I started working on this project - portraits of human disquiet - exactly at a moment when I had lost the straight forward path and was painfully wandering in a dark forest. Technically, I started walking around the city, at dusk, when the sky is still luminous but darkness is making the landscape fade, and looked for a natural ''spot-light'' (a lamp post, a shop window, some car lights) that I could use to shoot a totally candid portrait that could look like a studio portrait against the city falling into the night.
Once I found the place, I started waiting for what I was really after to pass by: the human face.
The idea was is to highlight this miracle - the human face - imagining they also were lost in a dark forest, far from the straight-forward path.

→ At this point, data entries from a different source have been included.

(** * Sitemap generator: the crawler of [main.py], embedded and verified

    The development follows [src/main.py]:
    - [check_robots_txt]   robots.txt evaluation (fail-open on exceptions),
    - [get_internal_links] the recursive same-domain crawl,
    - [generate_sitemap]   request validation, robots gate, directory,
                           crawl, XML tree, file.

    The network, the file system, [urllib.parse] and the HTML parser are
    outside the program: they are the parameters of [Section Crawler].
    A call on the network or the file system answers by the state of the
    world and may raise; [requests.get] and [urlopen] are seen at the URL
    the program passes, whatever redirects they follow inside.  The
    visited collection is a Python [set] of strings, here a
    [gset string]. *)

From Stdlib Require Import ZArith String Ascii List Lia.
From stdpp Require Import gmap strings list.

Local Open Scope Z_scope.
Local Open Scope string_scope.

#[local] Set Warnings "-clear-no-such-hyp".

(** ** String operations used by the program *)

Module Str.

(** [s.endswith(ext)] *)
Fixpoint endswith (s ext : string) : bool :=
  if String.eqb s ext then true
  else match s with
       | EmptyString => false
       | String _ s' => endswith s' ext
       end.

(** [sub in s] *)
Fixpoint contains (sub s : string) : bool :=
  if String.prefix sub s then true
  else match s with
       | EmptyString => false
       | String _ s' => contains sub s'
       end.

Definition lower_ascii (c : ascii) : ascii :=
  let n := nat_of_ascii c in
  if ((65 <=? n) && (n <=? 90))%nat then ascii_of_nat (n + 32) else c.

I gave the unexpected project a working title: Antartica. Because I was trying to portray humans as I would in Antartica, faced with the power of nature, with the indifferent force of the wind, the ice, of the great white. Only, they were in a comfortable city. But faced with the turmoil and storms of human life that - not knowing the people, but being myself human - I could imagine in their faces.
In a very stormy and uncertain age, a glimpse of the fragility and strength of the human being.
AUTHOR: Antonio Denti (Italy)
Antonio Denti is an award-winning news cameraman, in love with still photography.
Born in Catania (Sicily) in 1972, he graduated as a social anthropologist at the University of London ( Goldsmiths' College and SOAS - School of Oriental and African Studies - ) but became a cameraman.
He has been working for Reuters since 1998.
He covered conflict and change in Kosovo (1999, 2001, 2008), Afghanistan (2001), Iraq (2003), Israel (2005 - 2006), Gaza (2005), Lebanon (2006), Tunisia (2011), the death of Pope John Paul II, the election of Pope Benedict XVI, his resignations and the election of Pope Francis, the Tsunami of 2004 in Banda Aceh, Indonesia, eruptions of mount Etna, earthquakes in central and northern Italy, the migrant crises in the Mediterranean (2006, 2011, 2015-2019) and in the Balkans (2015), the crisis around Catalonia's bid for independence (2017), the Covid-19 pandemics (2020), Pope Francis' pilgrimage to Iraq (2021).
In 2018, he won the RTS (Royal Television Society) Journalism Award for Camera Operator of the Year.
In 2019, he won the ''Maria Grazia Cutuli'' international journalism award (national section).